O texto acima, nos aponta para vários desafios:

a) Preparar de maneira adequada os pastores e missionários, que já estão nos campos de trabalho, através

de um dos módulos da Educação Continuada;

b) Criar, dentro do novo modelo de Educação Teológica, um espaço para a adequada preparação dos

novos pastores;

c) Incentivar os próprios pastores locais a ensinarem suas igrejas e não trazer outros para fazê-lo;

d) Analisar dados da estatística em relação ao crescimento qualitativo para se avaliar a qualidade da igreja.

Conclusão

Pelos textos bíblicos expostos, podemos entender a clara e profunda relação entre a missão da igreja e os

bens materiais.

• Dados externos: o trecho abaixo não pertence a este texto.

(** On the bits of five frames the hand stops, and what it leaves is the queue
    of the specification. *)
Lemma scan_spec frame bits i p :
  zlen frame = FRAME_SIZE → zlen bits = FRAME_SIZE → Forall (λ b, b = 0 ∨ b = 1) bits →
  0 ≤ i < FRAME_SIZE →
  ∃ bits' v, scan (S (S (Z.to_nat FRAME_SIZE))) bits i = Some (bits', v) ∧ 0 ≤ v < FRAME_SIZE ∧
    zlen bits' = FRAME_SIZE ∧ Forall (λ b, b = 0 ∨ b = 1) bits' ∧
    from_hand (Clock (<[Z.to_nat v := p]> frame) (<[Z.to_nat v := 1]> bits') (succ v)) =
    sc_replace p [] (from_hand (Clock frame bits i)).
Proof.
  intros (x0 & x1 & x2 & x3 & x4 & ->)%five_cells (b0 & b1 & b2 & b3 & b4 & ->)%five_cells Hb
    Hi%five_indices.
  rewrite !Forall_cons in Hb. destruct Hb as (H0 & H1 & H2 & H3 & H4 & _).
  assert (∀ v : Z, v = 0 ∨ v = 1 ∨ v = 2 ∨ v = 3 ∨ v = 4 → 0 ≤ v < FRAME_SIZE) as Hv
    by (unfold FRAME_SIZE; lia).
  destruct Hi as [->|[->|[->|[->| ->]]]]; destruct H0 as [->| ->]; destruct H1 as [->| ->];
    destruct H2 as [->| ->]; destruct H3 as [->| ->]; destruct H4 as [->| ->];
    (eexists _, _; split; [reflexivity|]; split; [apply Hv; auto|]; split; [reflexivity|];
     split; [repeat (apply Forall_cons_2; [auto|]); apply Forall_nil_2|reflexivity]).
Qed.

(** *** One reference *)

Lemma rotate_fmap {A B} (f : A → B) n (l : list A) : f <$> rotate n l = rotate n (f <$> l).
Proof. unfold rotate. by rewrite fmap_app, fmap_drop, fmap_take, length_fmap. Qed.

Lemma from_hand_fst t :
  clock_ok t → (from_hand t).*1 = rotate (Z.to_nat (c_hand t)) (c_frame t).
Proof.
  intros (Hl & Hb & _). unfold from_hand. rewrite rotate_fmap, fst_zip; [done|].
  unfold zlen in *. lia.
Qed.

Lemma rotate_perm {A} n (l : list A) : rotate n l ≡ₚ l.
Proof. unfold rotate. by rewrite (comm (++)), take_drop. Qed.

Lemma set_bit_from_hand t i p :
  clock_ok t → p ≠ -1 → 0 ≤ i < FRAME_SIZE → c_frame t !! Z.to_nat i = Some p →
  from_hand (Clock (c_frame t) (<[Z.to_nat i := 1]> (c_bits t)) (c_hand t)) =
  (λ x : Z * Z, (x.1, if x.1 =? p then 1 else x.2)) <$> from_hand t.
Proof.
  intros (Hl & Hb & _ & _ & Hinj) Hp Hi Hip. unfold from_hand. cbn. rewrite rotate_fmap. f_equal.
  apply list_eq. intros k. rewrite list_lookup_fmap, !lookup_zip_with.
  destruct (c_frame t !! k) as [x|] eqn:Ex; cbn; [|done].
  destruct (decide (k = Z.to_nat i)) as [->|Hk].
  - rewrite list_lookup_insert_eq by (unfold zlen in *; lia). cbn.
    destruct (lookup_lt_is_Some_2 (c_bits t) (Z.to_nat i)) as [b ->]; [unfold zlen in *; lia|].
    cbn. assert (x = p) as -> by congruence. by rewrite Z.eqb_refl.
  - rewrite list_lookup_insert_ne by done. destruct (c_bits t !! k) as [b|]; cbn; [|done].
    destruct (Z.eqb_spec x p) as [->|]; [|done]. exfalso. apply Hk. by eapply Hinj.
Qed.

Lemma print_queue_Ok q frame bits :
  head q = 1 → ring (nodes q) frame bits → ∃ out, print_PageQueue q = Ok out.
Proof.
  intros Hh Hr. unfold print_PageQueue. rewrite Hh.
  match goal with |- context [for_range 0 FRAME_SIZE ?body ?st] =>
    destruct (for_range_spec (λ i (s : Z * list tok), s.1 = i mod FRAME_SIZE + 1) body 0 FRAME_SIZE st)
      as (r & -> & _) end; [done|done| |by eexists].
  intros i [cur out] Hi Hcur. cbn in Hcur. subst cur. rewrite (Z.mod_small i) by lia.
  rewrite (ring_load _ frame bits) by done. cbn [mbind outcome_bind].
  eexists. split; [done|]. done.
Qed.

Lemma free_queue_spec q frame bits :
  head q = 1 → ring (nodes q) frame bits → ∃ h, free_PageQueue q = Ok h ∧ cells h = ∅.
Proof.
  intros Hh [Hr Hd]. unfold free_PageQueue. rewrite Hh.
  destruct (for_range_spec
    (λ i (s : Z * heap PageNode_Second_Chance), s.1 = i mod FRAME_SIZE + 1 ∧
       (∀ j, i ≤ j < FRAME_SIZE → cells s.2 !! (j + 1) = Some (node_at frame bits j)) ∧
       ∀ a, is_Some (cells s.2 !! a) → i + 1 ≤ a ≤ FRAME_SIZE)
    (λ _ s, let '(t, h) := s in n ← load h t; h ← free h t; Ok (next n, h))
    0 FRAME_SIZE (1, nodes q)) as ([t h] & -> & _ & _ & Hh2).
  - done.
  - split_and!; [done|done|]. intros a Ha. specialize (Hd a Ha). cbn. lia.
  - intros i [t h] Hi (Ht & Hc & Hdom). cbn [fst snd] in *. subst t. rewrite (Z.mod_small i) by lia.
    rewrite (proj2 (load_Ok _ _ (node_at frame bits i))) by (apply Hc; lia). cbn [mbind outcome_bind].
    rewrite (free_Ok _ _ (node_at frame bits i)) by (apply Hc; lia). cbn [mbind outcome_bind].
    eexists. split; [done|]. cbn. split; [done|]. split.
    + intros j Hj. rewrite lookup_delete_ne by lia. apply Hc. lia.
    + intros a [x [Ha1 Ha]%lookup_delete_Some]. specialize (Hdom a ltac:(eauto)). lia.
  - exists h. split; [done|]. apply map_eq. intros a. rewrite lookup_empty.
    destruct (cells h !! a) eqn:E; [|done]. cbn in Hh2. specialize (Hh2 a ltac:(eauto)). lia.
Qed.

(** What a run shows of one reference. *)
Definition shows (e : option event) (o : observation) : Prop :=
  ∃ ev, e = Some ev ∧ (observe ev).1 = o.1 ∧ zlen (ev_frame ev) = FRAME_SIZE ∧
    ∃ r, o.2 = rotate r (ev_frame ev).

Lemma clock_hit p q frame t i :
  queue_rel (q, frame) t → p ≠ -1 → 0 ≤ i < FRAME_SIZE → search q p = Ok (i + 1, true) →
  c_frame t !! Z.to_nat i = Some p →
  ∃ h ev, Second_Chance_step p (q, frame) =
      Ok ((Queue h (head q) (clock_pointer q), frame), ev) ∧
    queue_rel (Queue h (head q) (clock_pointer q), frame)
      (Clock (c_frame t) (<[Z.to_nat i := 1]> (c_bits t)) (c_hand t)) ∧
    ev_page <$> ev = Some p ∧ ev_fault <$> ev = Some false ∧ ev_frame <$> ev = Some frame.
Proof.
  intros (Hf & Hok & Hh & Hc & Hr) Hp Hi Hs Hip. cbn [fst snd] in *.
  pose proof Hok as (Hl & Hb & Hb01 & Hhand & Hinj).
  unfold Second_Chance_step. rewrite Hs. cbn [mbind outcome_bind].
  destruct (ring_set_bit _ _ _ i 1 Hr Hb Hi) as (h & -> & Hr'). cbn [mbind outcome_bind nodes head].
  destruct (print_queue_Ok (Queue h (head q) (clock_pointer q)) _ _ Hh Hr') as [out ->].
  cbn [mbind outcome_bind]. rewrite (ring_load _ _ _ i Hr' Hi). cbn [mbind outcome_bind node_at page_num].
  assert (page_at (c_frame t) i = p) as -> by (unfold page_at; by rewrite Hip).
  rewrite Z.eqb_refl. eexists _, _. split; [done|]. split; [|done].
  split; [done|]. split; [|done]. split; [done|]. split; [cbn; by rewrite zlen_insert|].
  split; [|done]. apply Forall_insert; [done|by right].
Qed.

Estes devem ser consagrados a Deus na sua totalidade. Esta consagração é definida tanto

no Antigo Testamento como no Novo. Ainda que a consagração fosse e seja do todo, ela deve ser

praticada de alguma forma mínima e visível e acompanhada da compreensão de que, somos mordomos,

que administram o que não é seu, mas de Deus. Deve ser acompanhada ainda de: gratidão, compromisso,

obediência, espiritualidade sadia e integral, transparência nos relacionamentos humanos, seriedade,

liberalidade, visão missionária, baseada no próprio sacrifício de Cristo, dentre outros valores. Com isso,

devemos enxergar os dízimos como uma manifestação mínima, e não máxima, da nossa dedicação e as

ofertas, quando necessárias, devem ser dadas com alegria, crendo que Deus trará todo suprimento. A

missão da igreja conta com os recursos financeiros dados pelo próprio Deus ao seu povo e com o

desprendimento dos bens materiais por parte deste, crendo que o melhor investimento é aquele que se faz

em prol da expansão do Reino de Deus.